Victoria Dunckley, M.D., in her article “This is Your Childs Brain on Video Games,” reports excessive video game use can lead to children’s brains being revved up in a constant state of hyperarousal, where the fight-flight response that perceives danger is too often triggered by exposure to intense stimulation and violence in a video game. This state of hyper arousal looks different for each individual and can include difficulties with paying attention, managing emotions, controlling impulses, following directions and tolerating frustration. Deficits in expression of compassion, creativity and interest in learning also can be impacted. For some, the release of the stress hormone cortisol, associated with the fight-flight response, can lead to chronic stress, which has its own symptoms, such as decreased immune function, irritability, depression and unstable blood sugar levels. One consequence is many young children develop a craving for sweets and will snack on them while playing video games. Compounded with the sedentary nature of the activity of video games, healthy diet and weight are negatively affected.


Hyperarousal also can be triggered by a release of dopamine, the feel-good chemical that’s released in the brain when we experience success or achievement.

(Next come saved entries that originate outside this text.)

Lemma invoke_on_view (c : call) (s : store) (self : loc) (bv : builder_view) :
  view s self = Some bv ->
  match apply_call c bv with
  | Raise e => exists k, invoke c self s = (Raise e, s ++ k)
  | Return bv' =>
      exists b k, invoke c self s = (Return b, s ++ k) /\
                  view (s ++ k) b = Some bv'
  end.
Proof.
  intros Hview.
  destruct (view_Some _ _ _ Hview)
    as [(a & exts & Hself & Hlist & ->)|(a & exts & Hself & Hlist & Hcerts & Hbv)].
  - destruct c; cbn [invoke apply_call].
    + rewrite (add_certificate_at _ _ _ _ _ _ Hself).
      destruct (Request._request a); [raises_in_place|].
      unfold _verify_algorithm.
      destruct (isinstance_ALLOWED_HASHES algorithm); simpl; [|raises_in_place].
      destruct (negb (isinstance_Certificate cert)
                || negb (isinstance_Certificate issuer)); [raises_in_place|].
      eexists _, _. split; [done|].
      eapply view_request; [apply lookup_new | by apply lookup_kept].
    + destruct extval as [| | | | | | | | | |v|]; try raises_in_place.
      rewrite (request_add_extension_at _ _ _ _ _ _ Hself Hlist).
      destruct (_reject_duplicate_extension _ exts); simpl; [raises_in_place|].
      eexists _, _. split; [done|].
      eapply view_request; [apply lookup_new_second | apply lookup_new_first].
    + unfold_response. rewrite Hself. raises_in_place.
    + unfold_response. rewrite Hself. raises_in_place.
    + unfold_response. rewrite Hself. raises_in_place.
    + destruct extval as [| | | | | | | | | |v|]; try raises_in_place.
      unfold_response. rewrite Hself. raises_in_place.
  - rewrite Hbv.
    destruct c; cbn [invoke apply_call].
    + unfold_request. rewrite Hself. raises_in_place.
    + destruct extval as [| | | | | | | | | |v|]; try raises_in_place.
      unfold_request. rewrite Hself. raises_in_place.
    + rewrite (add_response_at _ _ _ _ _ _ _ _ _ _ _ Hself).
      destruct (Response._response a); [raises_in_place|].
      destruct (_SingleResponse__init__ _ _ _ _ _ _ _ _); simpl;
        [raises_in_place|].
      eexists _, _. split; [done|].
      eapply view_response;
        [apply lookup_new | by apply lookup_kept | apply certs_kept, Hcerts].
    + rewrite (responder_id_at _ _ _ _ _ Hself).
      destruct (Response._responder_id a); [raises_in_place|].
      destruct (negb (isinstance_Certificate responder_cert));
        [raises_in_place|].
      destruct (negb (isinstance_OCSPResponderEncoding encoding));
        [raises_in_place|].
      eexists _, _. split; [done|].
      eapply view_response;
        [apply lookup_new | by apply lookup_kept | apply certs_kept, Hcerts].
    + rewrite (certificates_at _ _ _ _ Hself).
      destruct (Response._certs a) eqn:Hc.
      { destruct Hcerts as (items & _ & ->). raises_in_place. }
      rewrite Hcerts.
      destruct certs as [|c0 certs]; [by eexists|].
      cbn [length Nat.eqb].
      destruct (forallb isinstance_Certificate (c0 :: certs)); [|by eexists].
      cbn [negb]. eexists _, _. split; [done|].
      eapply view_response; [apply lookup_new_second | by apply lookup_kept |].
      eexists. split; [apply lookup_new_first | done].
    + destruct extval as [| | | | | | | | | |v|]; try raises_in_place.
      rewrite (response_add_extension_at _ _ _ _ _ _ Hself Hlist).
      destruct (_reject_duplicate_extension _ exts); simpl; [raises_in_place|].
      eexists _, _. split; [done|].
      eapply view_response;
        [apply lookup_new_second | apply lookup_new_first
        | apply certs_kept, Hcerts].
Qed.

Lemma chain_on_view (calls : list call) :
  forall (s : store) (self : loc) (bv : builder_view),
    view s self = Some bv ->
    match apply_calls calls bv with
    | Raise e => exists k, chain calls self s = (Raise e, s ++ k)
    | Return bv' =>
        exists b k, chain calls self s = (Return b, s ++ k) /\
                    view (s ++ k) b = Some bv'
    end.
Proof.
  induction calls as [|c rest IH]; intros s self bv Hview.
  - exists self, []. rewrite app_nil_r. done.
  - cbn [apply_calls chain]. unfold bind, rbind.
    pose proof (invoke_on_view c s self bv Hview) as Hstep.
    destruct (apply_call c bv) as [e|bv1].
    + destruct Hstep as [k ->]. eauto.
    + destruct Hstep as (b1 & k1 & -> & Hview1).
      specialize (IH _ _ _ Hview1).
      destruct (apply_calls rest bv1) as [e|bv'].
      * destruct IH as [k ->]. exists (k1 ++ k). by rewrite app_assoc.
      * destruct IH as (b & k & -> & Hb).
        exists b, (k1 ++ k). by rewrite app_assoc.
Qed.

Lemma chain_returns (calls : list call) (s s' : store) (self b : loc)
    (bv : builder_view) :
  view s self = Some bv ->
  chain calls self s = (Return b, s') ->
  exists bv', apply_calls calls bv = Return bv' /\ view s' b = Some bv'.
Proof.
  intros Hview Hchain. pose proof (chain_on_view calls s self bv Hview) as H.
  destruct (apply_calls calls bv) as [e|bv'].
  - destruct H as [k Hk]. congruence.
  - destruct H as (b' & k & Hk & Hb). rewrite Hchain in Hk.
    injection Hk as -> ->. eauto.
Qed.

Lemma chain_raises (calls : list call) (s s' : store) (self : loc)
    (bv : builder_view) (e : exn) :
  view s self = Some bv ->
  chain calls self s = (Raise e, s') ->
  apply_calls calls bv = Raise e.
Proof.
  intros Hview Hchain. pose proof (chain_on_view calls s self bv Hview) as H.
  destruct (apply_calls calls bv) as [e'|bv'].
  - destruct H as [k Hk]. congruence.
  - destruct H as (b' & k & Hk & Hb). congruence.
Qed.

Lemma chain_grows (calls : list call) :
  forall (s s' : store) (self : loc) (r : result loc),
    chain calls self s = (r, s') -> exists k, s' = s ++ k.
Proof.
  induction calls as [|c rest IH]; intros s s' self r Hchain.
  - injection Hchain as <- <-. exists []. by rewrite app_nil_r.
  - cbn [chain] in Hchain. unfold bind in Hchain.
    destruct (invoke c self s) as [[e|b1] s1] eqn:Hcall.
    + injection Hchain as <- <-. eapply invoke_grows, Hcall.
    + destruct (invoke_grows _ _ _ _ _ Hcall) as [k1 ->].
      destruct (IH _ _ _ _ Hchain) as [k ->].
      exists (k1 ++ k). by rewrite app_assoc.
Qed.

(** ** The lookup tables *)

(** X1.  [_RESPONSE_STATUS_TO_ENUM] inverts the value of a response status:
    it holds [s] under [n] exactly when [n] is the value of [s].  Hence every
    member is found under its own value, and a key is present exactly when it
    is one of 0, 1, 2, 3, 5, 6; 4 is not a key. *)
Theorem X1_response_status_table_inverts_value :
  (forall n s,
     _RESPONSE_STATUS_TO_ENUM !! n = Some s <-> OCSPResponseStatus_value s = n) /\
  (forall s,
     _RESPONSE_STATUS_TO_ENUM !! OCSPResponseStatus_value s = Some s) /\
  (forall n, _RESPONSE_STATUS_TO_ENUM !! n = None <-> ~ In n [0; 1; 2; 3; 5; 6]).
Proof.
  assert (Hinv : forall n s,
            _RESPONSE_STATUS_TO_ENUM !! n = Some s <->
            OCSPResponseStatus_value s = n).
  { intros n s. unfold _RESPONSE_STATUS_TO_ENUM. simpl.
    rewrite !lookup_insert_Some, lookup_empty.
    destruct s; simpl; split; intros H; try lia;
      intuition (try discriminate; try congruence; try lia). }
  split; [exact Hinv|]. split.
  - intros s. by apply Hinv.
  - intros n. split.
    + intros Hnone Hin. simpl in Hin.
      assert (exists s, OCSPResponseStatus_value s = n) as [s Hs].
      { destruct Hin as [<-|[<-|[<-|[<-|[<-|[<-|[]]]]]]];
          [by exists SUCCESSFUL | by exists MALFORMED_REQUEST
          | by exists INTERNAL_ERROR | by exists TRY_LATER
          | by exists SIG_REQUIRED | by exists UNAUTHORIZED]. }
      apply Hinv in Hs. congruence.
    + intros Hnot. destruct (_RESPONSE_STATUS_TO_ENUM !! n) as [s|] eqn:E;
        [|done].
      apply Hinv in E. destruct Hnot. subst n. destruct s; simpl; tauto.
Qed.

(** X2.  [_CERT_STATUS_TO_ENUM] inverts the value of a certificate status,
    and its keys are exactly 0, 1 and 2. *)
Theorem X2_cert_status_table_inverts_value :
  (forall n s,
     _CERT_STATUS_TO_ENUM !! n = Some s <-> OCSPCertStatus_value s = n) /\
  (forall s, _CERT_STATUS_TO_ENUM !! OCSPCertStatus_value s = Some s) /\
  (forall n, _CERT_STATUS_TO_ENUM !! n = None <-> ~ (0 <= n <= 2)).
Proof.
  assert (Hinv : forall n s,
            _CERT_STATUS_TO_ENUM !! n = Some s <-> OCSPCertStatus_value s = n).
  { intros n s. unfold _CERT_STATUS_TO_ENUM. simpl.
    rewrite !lookup_insert_Some, lookup_empty.
    destruct s; simpl; split; intros H; try lia;
      intuition (try discriminate; try congruence; try lia). }
  split; [exact Hinv|]. split.
  - intros s. by apply Hinv.
  - intros n. split.
    + intros Hnone Hin.
      assert (exists s, OCSPCertStatus_value s = n) as [s Hs].
      { assert (n = 0 \/ n = 1 \/ n = 2) as [->|[->| ->]] by lia;
          [by exists GOOD | by exists REVOKED | by exists UNKNOWN]. }
      apply Hinv in Hs. congruence.
    + intros Hnot. destruct (_CERT_STATUS_TO_ENUM !! n) as [s|] eqn:E; [|done].
      apply Hinv in E. destruct Hnot. subst n. destruct s; simpl; lia.
Qed.

(** X3.  Every hash object that [_OIDS_TO_HASH] holds passes
    [_verify_algorithm]; every algorithm that passes [_verify_algorithm] is
    held by the table; and no two identifiers of the table name the same
    hash. *)
Theorem X3_oid_table_matches_allowed_hashes :
  (forall oid h,
     _OIDS_TO_HASH !! oid = Some h -> _verify_algorithm (PyHash h) = Return tt) /\
  (forall algorithm,
     _verify_algorithm algorithm = Return tt ->
     exists oid h, _OIDS_TO_HASH !! oid = Some h /\ algorithm = PyHash h) /\
  (forall oid1 oid2 h,
     _OIDS_TO_HASH !! oid1 = Some h -> _OIDS_TO_HASH !! oid2 = Some h ->
     oid1 = oid2).
Proof.
  assert (Hentries : forall oid h,
            _OIDS_TO_HASH !! oid = Some h <->
            In (oid, h) [("1.3.14.3.2.26", SHA1);
                         ("2.16.840.1.101.3.4.2.4", SHA224);
                         ("2.16.840.1.101.3.4.2.1", SHA256);
                         ("2.16.840.1.101.3.4.2.2", SHA384);
                         ("2.16.840.1.101.3.4.2.3", SHA512)]).
  { intros oid h. unfold _OIDS_TO_HASH. simpl.
    rewrite !lookup_insert_Some, lookup_empty. split.
    - intros H. intuition (subst; auto 10; try discriminate).
    - intros H. simpl in H.
      destruct H as [H|[H|[H|[H|[H|[]]]]]]; injection H as <- <-;
        repeat first [ left; split; reflexivity
                     | right; split; [discriminate|] ]. }
  split; [|split].
  - intros oid h H%Hentries. simpl in H.
    destruct H as [H|[H|[H|[H|[H|[]]]]]]; by injection H as <- <-.
  - intros algorithm H%verify_algorithm_allowed%allowed_hashes_five.
    destruct H as [->|[->|[->|[->| ->]]]]; eexists _, _;
      (split; [|reflexivity]); apply Hentries; simpl; tauto.
  - intros oid1 oid2 h H1%Hentries H2%Hentries. simpl in H1, H2.
    destruct H1 as [H1|[H1|[H1|[H1|[H1|[]]]]]]; injection H1 as <- <-;
      destruct H2 as [H2|[H2|[H2|[H2|[H2|[]]]]]]; by injection H2 as <-.
Qed.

It’s the same dopamine release process that triggers addiction to video games, screens and chemicals, such as alcohol.

An addiction is defined as an individual’s inability to control use of a substance or behavior in spite of negative consequences and functional impairment in life. Many children and adults who engage in screen/video game use to the exclusion of other normal activities fall dangerously close to meeting this definition.

Dopamine is powerful. It helps sustain interest and attention, which is why it can be so hard for anyone to tear themselves away from a video game or interesting post on Facebook. It’s self-reinforcing — the more interest we experience, the more dopamine is released, and the more attention we direct to the task at hand. These biological processes can lead to long-term or permanent changes in the brain that require extensive behavioral/medical treatment to reverse.

What can we do?

• Consult guidelines for screen/video game use, such as those suggested by the AAP or the American Psychological Association.

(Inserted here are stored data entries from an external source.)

Lemma copyList_Throw c l o e :
  forEach l (copyOne P c) o = Throw e -> exists msg, e = TypeError msg.
Proof.
  revert o. induction l as [|x l IH]; intros o H; simpl in H; [discriminate|].
  unfold bind in H.
  destruct (copyOne P c x o) as [[[] o1]|e1] eqn:Hx.
  - by eapply IH.
  - injection H as <-. unfold copyOne in Hx.
    destruct (getOwnPropertyDescriptor P c x) as [d|].
    + unfold defineProperty in Hx.
      destruct (own o !! x) as [cur|]; [|discriminate].
      repeat (case_match; try discriminate); injection Hx as <-; eauto.
    + injection Hx as <-. eauto.
Qed.

Lemma applyMixin_Throw c o e :
  applyMixin P c o = Throw e -> exists msg, e = TypeError msg.
Proof.
  unfold applyMixin, bind, gets. intros H.
  destruct (copyMembers P c o) as [[[] o1]|e1] eqn:Hcopy.
  - unfold setProperty in H. destruct (own o1 !! "constructor") as [cur|]; [|discriminate].
    destruct (writable cur); [discriminate|]. injection H as <-. eauto.
  - injection H as <-. rewrite copyMembers_eq in Hcopy. by eapply copyList_Throw.
Qed.
(** * Failover event handling (event_linux.py): a shallow embedding

    The plugin [failover.events] of the middleware drives the role changes of
    a two-node storage cluster.  Its methods are sequences of collaborator
    calls made through [run_call], interleaved with decisions, exceptions and
    a few file operations.  The embedding below follows the Python text
    method by method, in a state-and-exception monad whose state records
    what the code can change: the process-wide flag, the collaborator calls
    made so far, the job's progress and result, the files it touches, the
    clock and the pending alarm; and what it cannot: whether it runs on the
    main thread, and which file operations the operating system refuses. *)

From Stdlib Require Import String Ascii List Bool Arith ZArith Lia.
Import ListNotations.
Open Scope string_scope.
Set Warnings "-register-all".

(** ** Exceptions *)

(** The two exception classes of the module and the built-in ones the code
    can raise.  All of them derive from Python's [Exception]. *)
Inductive Exn : Type :=
| IgnoreFailoverEvent
| ZpoolExportTimeout
| TypeError
| AttributeError
| KeyError
| IndexError
| UnboundLocalError
| UnsupportedOperation
| FileNotFoundError
| OSError
| ValueError
| CallError.

Definition is_ignore (e : Exn) : bool :=
  match e with IgnoreFailoverEvent => true | _ => false end.

(** ** Data *)

Record Call : Type := mkCall { method : string; args : list string }.

Record Volume : Type := mkVolume { name : string; guid : string; status : string }.

(** A row of [services_services]; the key [service] read at one place of
    [vrrp_master] may be absent from the row. *)
Record ServiceRow : Type := mkServiceRow {
  srv_service : string;
  srv_enable : bool;
  service : option string
}.

Record Interface : Type := mkInterface {
  id : string;
  failover_critical : bool;
  failover_group : nat
}.

Record FailoverCfg : Type := mkFailoverCfg {
  cfg_disabled : bool;
  cfg_master : bool;
  cfg_timeout : nat
}.

Record JobInfo : Type := mkJobInfo { job_method : string; job_state : string }.

Record UnlockJob : Type := mkUnlockJob {
  unlock_error : option string;
  unlock_failed : list string
}.

Record KmipConfig : Type := mkKmipConfig { kmip_enabled : bool }.

Definition Groups : Type := list (nat * list string).

(** The dictionary built by [generate_failover_data].  A field is [None]
    when the [run_call] that produced it returned [None]. *)
Record FailoverData : Type := mkFailoverData {
  fo_services : option (list ServiceRow);
  fo_disabled : bool;
  fo_master : bool;
  fo_timeout : nat;
  fo_groups : Groups;
  fo_volumes : option (list Volume);
  fo_non_crit_interfaces : list string;
  fo_internal_interfaces : option (list string)
}.

(** The values that occur in the job filter built by [validate]. *)
Inductive PyVal : Type :=
| PStr (s : string)
| PTuple (l : list PyVal)
| PList (l : list PyVal).

(** What [f.write] is given. *)
Inductive PyData : Type :=
| DStr (s : string)
| DInt (n : nat).

Inductive FileMode : Type := ModeR | ModeW.

(** ** Class attributes *)

Definition critical_services : list string := ["iscsitarget"; "cifs"; "nfs"; "afp"].
Definition ha_propagate : string := "ha_propagate=False".
Definition zpool_killcache : string := "/data/zfs/killcache".
Definition zpool_cache_file : string := "/data/zfs/zpool.cache".
Definition zpool_cache_file_saved : string := zpool_cache_file ++ ".saved".
Definition watchdog_alert_file : string := "/data/sentinels/.watchdog-alert".
Definition zpool_export_timeout : nat := 4.
Definition sysrq_enable_path : string := "/proc/sys/kernel/sysrq".
Definition sysrq_trigger_path : string := "/proc/sysrq-trigger".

• Model healthy use of screens and video games.

• Monitor your children’s and your quality of screen time. Educational programs can be beneficial and increase interest in learning.

• Develop a good balance of screen/video game use and activities that require in-person social interactions, such as family activities, sports, music education and volunteering in the community.

• Observe children for behavioral and mood changes associated with screen/video game use and make appropriate adjustments.

• Create structured times free of screen/video game use, such as during mealtimes, in the mornings and before bedtime.

New technology for productivity, education and entertainment is exciting and has improved our quality of life. But, as with most activities in life, moderation is key.

If you’re concerned about a child or loved one’s use of screen/video game time, consulting a behavioral or addictions specialist can help to determine treatment options.

As we approach the holiday season, if your child is requesting a new screen gaming device, you might want to consider thinking through how you’ll monitor use.

Jennifer Wickham is a licensed professional counselor at Mayo Clinic Health System in Eau Claire.